Ma credo che la trasformazione in triennio sia una bella sfida, che potrebbe rivelarsi fruttuosa. Se non avessi avuto alle spalle la formazione di belle arti, certamente mi avrebbe fatto comodo affrontare con maggiore calma diversi argomenti.
Quale lezione, appresa in Accademia, ti porti nel cuore?
Non riesco a individuare una sola cosa: diciamo che in generale l’incontro con Filippo Guggia, docente di tecnica di confezione del costume maschile, è stato illuminante. Sia perché si tratta di un professionista di altissimo livello, ricco di esperienza che ama condividere con generosità e con aneddoti spesso esilaranti, sia perché grazie a lui ho inquadrato quello che avrei voluto fare, l’ambito a cui votarmi.
Fabrizio, perché un giovane, nel 2024, dovrebbe scommettere su un settore di nicchia e su una professione artigianale?

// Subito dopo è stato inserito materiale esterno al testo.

(** [POST /{switch_id}/activate] *)
Definition activate_kill_switch (switch_id : UUID.t) (db : table)
  : table * result ChangeRequestsApi.HTTPException KillSwitch.t :=
  match db !! switch_id with
  | None => (db, Raise (not_found switch_id))
  | Some switch =>
      let switch := assign_is_active true switch in
      (<[switch_id := switch]> db, Ok switch)
  end.

End KillSwitchesApi.

(** ** backend/app/db/models/break_glass.py *)

Module BreakGlass.

Inductive BreakGlassReason : Type :=
| P0_INCIDENT | DATA_LOSS | SECURITY_RESPONSE | REGULATORY | CUSTOMER_IMPACT
| SYSTEM_FAILURE.

Inductive BreakGlassStatus : Type := PENDING | APPROVED | DENIED | EXPIRED | REVOKED.

Definition status_eqb (a b : BreakGlassStatus) : bool :=
  match a, b with
  | PENDING, PENDING | APPROVED, APPROVED | DENIED, DENIED
  | EXPIRED, EXPIRED | REVOKED, REVOKED => true
  | _, _ => false
  end.

Record t : Type := Make {
  id : UUID.t;
  break_glass_key : string;
  workflow_id : option UUID.t;
  name : string;
  reason : BreakGlassReason;
  justification : string;
  status : BreakGlassStatus;
  requested_at : Datetime.t;
  valid_from : option Datetime.t;
  valid_until : option Datetime.t;
  duration_hours : Z;
  requested_by : string;
  approved_by : option string;
  denied_by : option string;
  revoked_by : option string;
  approval_notes : option string;
  denial_reason : option string;
  revocation_reason : option string;
  post_incident_review_completed : bool;
  post_incident_notes : option string;
  incident_id : option string
}.

(** [is_active], with [datetime.utcnow()] as [now]. *)
Definition is_active (self : t) (now : Datetime.t) : bool :=
  if negb (status_eqb (status self) APPROVED) then false
  else
    match valid_from self, valid_until self with
    | Some from_, Some until_ => Datetime.leb from_ now && Datetime.leb now until_
    | _, _ => false
    end.

(** [is_expired] *)
Definition is_expired (self : t) (now : Datetime.t) : bool :=
  match valid_until self with
  | None => false
  | Some until_ => Datetime.gtb now until_
  end.

(** [needs_post_incident_review] *)
Definition needs_post_incident_review (self : t) (now : Datetime.t) : bool :=
  status_eqb (status self) APPROVED
  && is_expired self now
  && negb (post_incident_review_completed self).

(** [deny(denied_by, denial_reason)] *)
Definition deny (denied_by_ denial_reason_ : string) (self : t) : t :=
  Make (id self) (break_glass_key self) (workflow_id self) (name self) (reason self)
       (justification self) DENIED (requested_at self) (valid_from self)
       (valid_until self) (duration_hours self) (requested_by self) (approved_by self)
       (Some denied_by_) (revoked_by self) (approval_notes self) (Some denial_reason_)
       (revocation_reason self) (post_incident_review_completed self)
       (post_incident_notes self) (incident_id self).

(** [revoke(revoked_by, revocation_reason)], with [datetime.utcnow()] as
    [now]: the window ends at once. *)
Definition revoke (revoked_by_ revocation_reason_ : string) (now : Datetime.t) (self : t)
  : t :=
  Make (id self) (break_glass_key self) (workflow_id self) (name self) (reason self)
       (justification self) REVOKED (requested_at self) (valid_from self)
       (Some now) (duration_hours self) (requested_by self) (approved_by self)
       (denied_by self) (Some revoked_by_) (approval_notes self) (denial_reason self)
       (Some revocation_reason_) (post_incident_review_completed self)
       (post_incident_notes self) (incident_id self).

Section Approve.
(** [d + timedelta(hours=h)] of the datetime library. *)
Variable plus_hours : Datetime.t -> Z -> Datetime.t.

(** [approve(approved_by, approval_notes=None)], with [datetime.utcnow()] as
    [now]. *)
Definition approve (approved_by_ : string) (approval_notes_ : option string)
    (now : Datetime.t) (self : t) : t :=
  Make (id self) (break_glass_key self) (workflow_id self) (name self) (reason self)
       (justification self) APPROVED (requested_at self) (Some now)
       (Some (plus_hours now (duration_hours self))) (duration_hours self)
       (requested_by self) (Some approved_by_) (denied_by self) (revoked_by self)
       approval_notes_ (denial_reason self) (revocation_reason self)
       (post_incident_review_completed self) (post_incident_notes self)
       (incident_id self).
End Approve.

End BreakGlass.

(** ** Concrete inputs used by the examples and counterexamples below *)

Module Examples.
Import Py.

Definition t0 : Datetime.t := Datetime.Make 2025 1 2 3 4 5 0.
Definition t1 : Datetime.t := Datetime.Make 2025 1 2 3 4 6 120.

(** Two audit events as they are stored: sequence number and timestamp from
    the insert, hash from [compute_hash] on the stored fields. *)
Definition stored (seq : Z) (now : Datetime.t) (e : AuditEvent.t) : AuditEvent.t :=
  let e' := AuditEvent.inserted seq now e in
  AuditEvent.set_event_hash (Some (AuditEvent.compute_hash e' None)) e'.

Definition draft_first : AuditEvent.t :=
  AuditEvent.create_event "GATE_EXECUTED" "gate ran" 17 "USER" "SUCCESS"
    (JDict [("request_id", JStr "r-1"); ("gate_id", JInt 7)])
    (Some "GATE") (Some 34) None None None None.

Definition first_event : AuditEvent.t := stored 1 t0 draft_first.

Definition draft_second : AuditEvent.t :=
  AuditEvent.create_event "GATE_BLOCKED" "gate blocked" 17 "USER" "BLOCKED"
    (JDict []) None None None None None (AuditEvent.event_hash first_event).

Definition second_event : AuditEvent.t := stored 2 t1 draft_second.

Definition chain : Ledger.ledger := [first_event; second_event].

(** The first event after an edit of its stored context. *)
Definition edited_context : json := JDict [("request_id", JStr "r-2"); ("gate_id", JInt 7)].
Definition first_event_tampered : AuditEvent.t :=
  AuditEvent.set_context edited_context first_event.

(** The same event under another primary key and with other metadata. *)
Definition first_event_copy : AuditEvent.t :=
  AuditEvent.Make (Some 99) (Some 1) "GATE_EXECUTED" "gate ran" 17 "USER"
    (Some "ops@example.com") (Some "GATE") (Some 34) (Some "invoice gate")
    (JDict [("request_id", JStr "r-1"); ("gate_id", JInt 7)]) "SUCCESS" None None
    (Some t0) (JDict [("exported", JBool true)]).

(** Change requests. *)
Definition draft_request (risk : ChangeRequest.ChangeRiskLevel) : ChangeRequest.t :=
  ChangeRequest.Make "CHG-2025-001" (Some risk) "Deploy invoice workflow"
    (Some "Roll out version 2") (Some "Fixes rounding") (Some (JStr "Redeploy version 1"))
    ChangeRequest.DRAFT None None JNull JNull JNull JNull None JNull JNull None None.

Definition window_start : Datetime.t := Datetime.Make 2025 3 1 22 0 0 0.
Definition window_end : Datetime.t := Datetime.Make 2025 3 1 23 0 0 0.
Definition after_window : Datetime.t := Datetime.Make 2025 3 2 9 30 0 0.

Definition approved_request : ChangeRequest.t :=
  ChangeRequest.Make "CHG-2025-002" (Some ChangeRequest.HIGH) "Rotate model"
    (Some "Swap the model") (Some "Drift") (Some (JStr "Restore the old model"))
    ChangeRequest.APPROVED (Some t0) (Some t1) (JStr "cto") JNull JNull JNull
    None JNull JNull (Some window_start) (Some window_end).

Definition unscheduled_request : ChangeRequest.t :=
  ChangeRequest.Make "CHG-2025-003" (Some ChangeRequest.MEDIUM) "Tune limits"
    (Some "Raise a limit") (Some "Load") (Some (JStr "Lower it again"))
    ChangeRequest.APPROVED (Some t0) (Some t1) (JStr "lead") JNull JNull JNull
    None JNull JNull (Some window_start) None.

Definition requests (cr : ChangeRequest.t) : gmap Z ChangeRequest.t := {[ 7 := cr ]}.

(** Control policies. *)
Definition policy (id : UUID.t) (name : string) (outcome : ControlPolicy.PolicyOutcome)
    (action : ControlPolicy.PolicyAction) (conditions auto_deny : option json)
    (priority : Z) : ControlPolicy.t :=
  ControlPolicy.Make id name None name None action outcome conditions auto_deny
                     priority true.

(** Applies in production; after hours it is an instant deny. *)
Definition prod_policy : ControlPolicy.t :=
  policy 5 "prod-allow" ControlPolicy.ALLOW ControlPolicy.ACTION_ALLOW
    (Some (JDict [("environment", JStr "prod")]))
    (Some (JDict [("after_hours", JBool true)])) 100.

Definition staging_after_hours : dict :=
  [("environment", JStr "staging"); ("after_hours", JBool true)].



(** The scenario of the specification: allow in production at priority 10,
    deny after hours at priority 20. *)
Definition allow_in_prod : ControlPolicy.t :=
  policy 31 "allow-prod" ControlPolicy.ALLOW ControlPolicy.ACTION_ALLOW
    (Some (JDict [("env", JStr "prod")])) None 10.
Definition deny_after_hours : ControlPolicy.t :=
  policy 32 "deny-after-hours" ControlPolicy.DENY ControlPolicy.ACTION_DENY
    (Some (JDict [("after_hours", JBool true)])) None 20.
Definition prod_after_hours : dict := [("env", JStr "prod"); ("after_hours", JBool true)].


Definition gate (check_switches : bool) : EnforcementGate.t :=
  EnforcementGate.Make 50 "workflow.invoice.pre_execution" EnforcementGate.PRE_EXECUTION
    (Some 60) None [31; 32] "BLOCKING" true check_switches true.


(** A switch that was given a time limit on an earlier activation and is
    now inactive. *)
Definition expired_freeze : KillSwitch.t :=
  KillSwitch.Make 71 "after-hours-freeze" (Some 60) "After-hours freeze"
    KillSwitch.SOFT_STOP KillSwitch.MANUAL false (Some window_end) "Weekend freeze".

Definition switches : gmap Z KillSwitch.t := {[ 71 := expired_freeze ]}.

(** An approved break-glass window. *)
Definition open_glass : BreakGlass.t :=
  BreakGlass.Make 80 "BG-1" None "Hotfix" BreakGlass.P0_INCIDENT "Checkout is down"
    BreakGlass.APPROVED t0 (Some window_start) (Some window_end) 1 "commander"
    (Some "on-call") None None None None None false None (Some "INC-1").

Definition in_window : Datetime.t := Datetime.Make 2025 3 1 22 30 0 0.

End Examples.

(** * Properties *)

(** ** Strings *)

Lemma length_append (s1 s2 : string) :
  String.length (String.append s1 s2) = (String.length s1 + String.length s2)%nat.
Proof. induction s1 as [|c s1 IH]; simpl; [reflexivity | now rewrite IH]. Qed.

Lemma all_chars_append (p : ascii -> bool) (s1 s2 : string) :
  Text.all_chars p (String.append s1 s2) = Text.all_chars p s1 && Text.all_chars p s2.
Proof.
  induction s1 as [|c s1 IH]; simpl; [reflexivity|].
  rewrite IH. now rewrite andb_assoc.
Qed.

Lemma length_hex_fixed (width : nat) (n : Z) :
  String.length (Text.hex_fixed width n) = width.
Proof. induction width as [|w IH]; simpl; congruence. Qed.

Lemma hex_digit_is_hex (d : Z) : 0 <= d < 16 -> Text.is_hex (Text.hex_digit d) = true.
Proof.
  intros Hd.
  assert (Hcases : d = 0 \/ d = 1 \/ d = 2 \/ d = 3 \/ d = 4 \/ d = 5 \/ d = 6 \/ d = 7
                   \/ d = 8 \/ d = 9 \/ d = 10 \/ d = 11 \/ d = 12 \/ d = 13 \/ d = 14
                   \/ d = 15) by lia.
  repeat (destruct Hcases as [-> | Hcases]; [reflexivity|]).
  now subst.
Qed.

Lemma hex_fixed_is_hex (width : nat) (n : Z) :
  Text.all_chars Text.is_hex (Text.hex_fixed width n) = true.
Proof.
  induction width as [|w IH]; simpl; [reflexivity|].
  rewrite IH, andb_true_r.
  apply hex_digit_is_hex, Z.mod_pos_bound. lia.
Qed.

(** ** The digest *)

Lemma hexdigest_length (msg : list Z) : String.length (SHA256.hexdigest msg) = 64%nat.
Proof.
  unfold SHA256.hexdigest, SHA256.hex_of_state. cbn [map String.concat].
  repeat rewrite length_append. repeat rewrite length_hex_fixed. reflexivity.
Qed.

Lemma hexdigest_is_hex (msg : list Z) :
  Text.all_chars Text.is_hex (SHA256.hexdigest msg) = true.
Proof.
  unfold SHA256.hexdigest, SHA256.hex_of_state. cbn [map String.concat].
  repeat rewrite all_chars_append. repeat rewrite hex_fixed_is_hex. reflexivity.
Qed.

Innanzitutto, perché il pubblico secondo me sta cambiando; la nuova campagna abbonamenti ha portato molti giovani fra i 20 e i 35 anni. E poi perché c’è forte richiesta di sarti specializzati, soprattutto nell’ambito della confezione maschile: il tasso di placement è davvero alto, quindi è una scommessa con un ottimo premio in palio.